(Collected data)
(** X11.  On every device a program can hold, the four metrics of the
    window (mean, its alias, standard deviation, RMSSD) are present exactly
    when the window holds at least 2 samples; the alias always equals the
    mean; and the mean lies within [40, 200]. *)
Theorem metrics_present_iff d :
  reachable d ->
  (bpm (metrics d) = None <-> (length (hr_history d) < 2)%nat)
  /\ (hrstd (metrics d) = None <-> (length (hr_history d) < 2)%nat)
  /\ (rmssd (metrics d) = None <-> (length (hr_history d) < 2)%nat)
  /\ ipm (metrics d) = bpm (metrics d)
  /\ (forall q, bpm (metrics d) = Some q ->
        (inject_Z 40 <= q)%Q /\ (q <= inject_Z 200)%Q).
Proof.
  intros Hd. destruct (reachable_up_to_date d Hd) as (_ & _ & Um).
  pose proof (reachable_metrics_unset d Hd) as Hshort.
  destruct (reachable_buffers_admitted d Hd) as (_ & _ & _ & _ & Bh & _).
  destruct (Nat.lt_ge_cases (length (hr_history d)) 2) as [Hlen|Hlen].
  - rewrite (Hshort Hlen). cbn.
    repeat split; try (intros; (assumption || reflexivity || discriminate)).
  - destruct (Um Hlen) as (Eb & Ei & Es & Er). rewrite Eb, Ei, Es, Er.
    repeat split; try (intros; (discriminate || lia || reflexivity)).
    + injection H as <-. rewrite mean_arithmetic.
      apply (arithmetic_mean_bounds 40 200);
        [apply nonempty_of_length, Hlen | exact Bh].
    + injection H as <-. rewrite mean_arithmetic.
      apply (arithmetic_mean_bounds 40 200);
        [apply nonempty_of_length, Hlen | exact Bh].
Qed.

Lemma metrics_present_iff_witness :
  bpm (metrics (feed noon steady_frames fresh)) <> None.
Proof.
  destruct (metrics_present_iff (feed noon steady_frames fresh)) as ([H _] & _).
  - apply reachable_run, reachable_init.
  - intros E. apply H in E. vm_compute in E. lia.
Defined.

(** X12.  On every device a program can hold whose window has at least 2
    samples, the standard deviation is 0 exactly when all samples of the
    window are the same, and so is the RMSSD. *)
Theorem variability_zero_iff d :
  reachable d -> (2 <= length (hr_history d))%nat ->
  (hrstd (metrics d) = Some 0%R <-> constant (hr_history d))
  /\ (rmssd (metrics d) = Some 0%R <-> constant (hr_history d)).
Proof.
  intros Hd Hlen. destruct (reachable_up_to_date d Hd) as (_ & _ & Um).
  destruct (Um Hlen) as (_ & _ & -> & ->).
  pose proof (nonempty_of_length _ Hlen) as Hne.
  split.
  - rewrite <- (var_zero _ Hne). unfold Np.std.
    rewrite <- (np_sqrt_zero _ (var_nonneg _)).
    split; [intros E; injection E as E; exact E | intros ->; reflexivity].
  - rewrite <- (steps_zero _ Hlen).
    rewrite <- (np_sqrt_zero _ (steps_nonneg _)).
    split; [intros E; injection E as E; exact E | intros ->; reflexivity].
Qed.

Lemma variability_zero_iff_witness :
  hrstd (metrics (feed noon outlier_frames fresh)) <> Some 0%R.
Proof.
  destruct (variability_zero_iff (feed noon outlier_frames fresh)) as ([H _] & _).
  - apply reachable_run, reachable_init.
  - vm_compute. lia.
  - intros E. apply H in E.
    assert (Hh : hr_history (feed noon outlier_frames fresh) = [72; 75; 200; 74; 73])
      by (vm_compute; reflexivity).
    rewrite Hh in E. specialize (E 72 75).
    assert (72 = 75) by (apply E; [left | right; left]). lia.
Defined.

(** X13.  On every device a program can hold whose window has [n >= 2]
    samples, the RMSSD is the square root of the sum of the squared
    differences of consecutive samples, oldest first, divided by
    [n - 1]. *)
Theorem rmssd_of_window d :
  reachable d -> (2 <= length (hr_history d))%nat ->
  rmssd (metrics d) = Some (rms_successive (hr_history d)).
Proof.
  intros Hd Hlen. destruct (reachable_up_to_date d Hd) as (_ & _ & Um).
  destruct (Um Hlen) as (_ & _ & _ & ->).
  rewrite rmssd_successive by exact Hlen. reflexivity.
Qed.

Lemma rmssd_of_window_witness :
  rmssd (metrics (feed noon outlier_frames fresh))
  = Some (rms_successive (hr_history (feed noon outlier_frames fresh))).
Proof.
  apply rmssd_of_window.
  - apply reachable_run, reachable_init.
  - vm_compute. lia.
Defined.

(** * The manager of several devices *)

Lemma connect_returns bt d : exists ok, fst (connect bt d) = Ret ok.
Proof.
  unfold connect, bind, get, try_except, BluetoothSocket_new, sock_connect.
  destruct (mac_address d); [|eauto].
  destruct (new_socket bt); [destruct (connect_ok bt)|]; cbn; eauto.
Qed.

Lemma disconnect_returns bt d : fst (disconnect bt d) = Ret tt.
Proof.
  unfold disconnect, bind, get, try_except, sock_close.
  destruct (sock d); [destruct (close_ok bt)|]; reflexivity.
Qed.

(** The loop of [connect_all], device by device. *)
Lemma connect_each_lookup bts i ds :
  fst (connect_each bts i ds) = Ret tt
  /\ length (snd (connect_each bts i ds)) = length ds
  /\ forall k d,
      ds !! k = Some d ->
      snd (connect_each bts i ds) !! k
      = Some (if has_mac d then snd (connect (bts (i + k)%nat) d) else d).
Proof.
  revert i. induction ds as [|d ds IH]; intros i.
  - repeat split. intros k d H. rewrite lookup_nil in H. discriminate.
  - cbn [connect_each]. destruct (IH (S i)) as (Ho & Hl & Hk).
    destruct (has_mac d) eqn:Hmac.
    + destruct (connect_returns (bts i) d) as [ok Hok].
      destruct (connect (bts i) d) as [o d'] eqn:Hc. cbn [fst snd] in *. subst o.
      destruct (connect_each bts (S i) ds) as [o rest']. cbn [fst snd] in *.
      split; [exact Ho|]. split; [cbn; lia|].
      intros [|k] x Hx; cbn in Hx.
      * injection Hx as <-. rewrite Hmac, Nat.add_0_r, Hc. reflexivity.
      * change ((d' :: rest') !! S k) with (rest' !! k).
        rewrite (Hk k x Hx). replace (S i + k)%nat with (i + S k)%nat by lia.
        reflexivity.
    + destruct (connect_each bts (S i) ds) as [o rest']. cbn [fst snd] in *.
      split; [exact Ho|]. split; [cbn; lia|].
      intros [|k] x Hx; cbn in Hx.
      * injection Hx as <-. rewrite Hmac. reflexivity.
      * change ((d :: rest') !! S k) with (rest' !! k).
        rewrite (Hk k x Hx). replace (S i + k)%nat with (i + S k)%nat by lia.
        reflexivity.
Qed.

Lemma connect_connected bt d :
  connected (snd (connect bt d))
  = match mac_address d with
    | Some _ => match new_socket bt with
                | Some _ => connect_ok bt
                | None => false
                end
    | None => connected d
    end.
Proof.
  unfold connect, bind, get, try_except, BluetoothSocket_new, sock_connect.
  destruct (mac_address d); [|reflexivity].
  destruct (new_socket bt); [destruct (connect_ok bt)|]; reflexivity.
Qed.

(** X14.  [connect_all] raises nothing and keeps the devices, their order
    and their data.  A device whose MAC address is missing or empty is left
    exactly as it was; any other device ends connected exactly when the
    Bluetooth stack built a socket and accepted the connection, whatever
    its state before. *)
Theorem connect_all_outcome bts m :
  fst (connect_all bts m) = Ret tt
  /\ running (snd (connect_all bts m)) = running m
  /\ length (devices (snd (connect_all bts m))) = length (devices m)
  /\ forall k d,
      devices m !! k = Some d ->
      exists d',
        devices (snd (connect_all bts m)) !! k = Some d'
        /\ device_id d' = device_id d
        /\ frozen d d' /\ nothing_admitted d d'
        /\ (has_mac d = false -> d' = d)
        /\ (has_mac d = true ->
            connected d'
            = match new_socket (bts k) with
              | Some _ => connect_ok (bts k)
              | None => false
              end).
Proof.
  unfold connect_all.
  destruct (connect_each_lookup bts 0 (devices m)) as (Ho & Hl & Hk).
  destruct (connect_each bts 0 (devices m)) as [o ds]. cbn [fst snd] in *.
  repeat split; try assumption.
  intros k d Hd. specialize (Hk k d Hd). cbn [Nat.add] in Hk.
  eexists. split; [exact Hk|].
  destruct (has_mac d) eqn:Hmac.
  - destruct (connect_frame (bts k) d) as (A1 & A2 & A3 & A4 & A5 & A6).
    split.
    { unfold connect, bind, get, try_except, BluetoothSocket_new, sock_connect.
      destruct (mac_address d); [|reflexivity].
      destruct (new_socket (bts k)); [destruct (connect_ok (bts k))|];
        reflexivity. }
    split; [repeat split; assumption|].
    split; [repeat split; assumption|].
    split; [discriminate|]. intros _. rewrite connect_connected.
    unfold has_mac in Hmac. destruct (mac_address d); [reflexivity | discriminate].
  - repeat split; try reflexivity. discriminate.
Qed.

Lemma connect_all_outcome_witness :
  exists d',
    devices (snd (connect_all (fun _ => willing)
                    (add_device 2 "ESP32_HR_2" (Some "")
                       (add_device 1 "ESP32_HR_1" (Some "AA:BB") manager_init))))
    !! 1%nat = Some d'
    /\ d' = init 2 "ESP32_HR_2" (Some "").
Proof.
  destruct (connect_all_outcome (fun _ => willing)
              (add_device 2 "ESP32_HR_2" (Some "")
                 (add_device 1 "ESP32_HR_1" (Some "AA:BB") manager_init)))
    as (_ & _ & _ & H).
  destruct (H 1%nat (init 2 "ESP32_HR_2" (Some "")) eq_refl)
    as (d' & Hk & _ & _ & _ & Hsame & _).
  exists d'. split; [exact Hk | apply Hsame; reflexivity].
Defined.

Lemma disconnect_state bt d :
  snd (disconnect bt d)
  = set_latest_data (set_status "disconnected" (latest_data d))
      (set_connected false d).
Proof.
  unfold disconnect, bind, get, try_except, sock_close.
  destruct (sock d); [destruct (close_ok bt)|]; reflexivity.
Qed.

Lemma disconnect_each_map bts i ds :
  disconnect_each bts i ds
  = (Ret tt, map (fun d => snd (disconnect willing d)) ds).
Proof.
  revert i. induction ds as [|d ds IH]; intros i; [reflexivity|].
  cbn [disconnect_each map].
  pose proof (disconnect_returns (bts i) d) as Ho.
  pose proof (disconnect_state (bts i) d) as Hs.
  destruct (disconnect (bts i) d) as [o d']. cbn [fst snd] in *. subst o.
  rewrite IH, Hs, disconnect_state. reflexivity.
Qed.

(** X15.  [stop] raises nothing, whatever the sockets do on [close]: the
    manager stops running, every device ends not connected with status
    "disconnected", keeps its identifier, window, buffers, smoothed values
    and metrics, and a second [stop] changes nothing more. *)
Theorem stop_outcome bts bts' m :
  fst (stop bts m) = Ret tt
  /\ running (snd (stop bts m)) = false
  /\ Forall (fun d' => connected d' = false
                       /\ status (latest_data d') = "disconnected")
       (devices (snd (stop bts m)))
  /\ Forall2 (fun d d' => device_id d' = device_id d
                          /\ frozen d d' /\ nothing_admitted d d')
       (devices m) (devices (snd (stop bts m)))
  /\ stop bts' (snd (stop bts m)) = (Ret tt, snd (stop bts m)).
Proof.
  unfold stop. rewrite disconnect_each_map. cbn [fst snd devices running].
  split; [reflexivity|]. split; [reflexivity|]. split; [|split].
  - change (map ?f ?l) with (f <$> l). rewrite Forall_fmap.
    apply Forall_true. intros d. unfold compose. rewrite disconnect_state.
    split; reflexivity.
  - change (map ?f ?l) with (f <$> l). apply Forall2_fmap_r.
    apply Forall_Forall2_diag, Forall_true. intros d. unfold compose.
    rewrite disconnect_state. repeat split; reflexivity.
  - rewrite disconnect_each_map. f_equal. f_equal.
    rewrite map_map. apply map_ext. intros d.
    rewrite !disconnect_state. reflexivity.
Qed.

Lemma all_data_of_snoc ds d :
  all_data_of (ds ++ [d]) = <[device_id d := snapshot d]> (all_data_of ds).
Proof. unfold all_data_of. rewrite fold_left_app. reflexivity. Qed.

Lemma all_data_of_absent ds i :
  i ∉ map device_id ds -> all_data_of ds !! i = None.
Proof.
  induction ds as [|d ds IH] using rev_ind; intros Hi.
  - apply lookup_empty.
  - rewrite all_data_of_snoc. rewrite map_app in Hi. cbn [map] in Hi.
    rewrite elem_of_app, list_elem_of_singleton in Hi.
    rewrite lookup_insert_ne by (intros E; apply Hi; right; symmetry; exact E).
    apply IH. intros H. apply Hi. left. exact H.
Qed.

-- TASK TO COMPLETE --
In the entries above, find each line with the string "revert" and copy it.

-- ANSWER TO THIS PROBLEM --
  revert i. induction ds as [|d ds IH]; intros i.
  revert i. induction ds as [|d ds IH]; intros i; [reflexivity|].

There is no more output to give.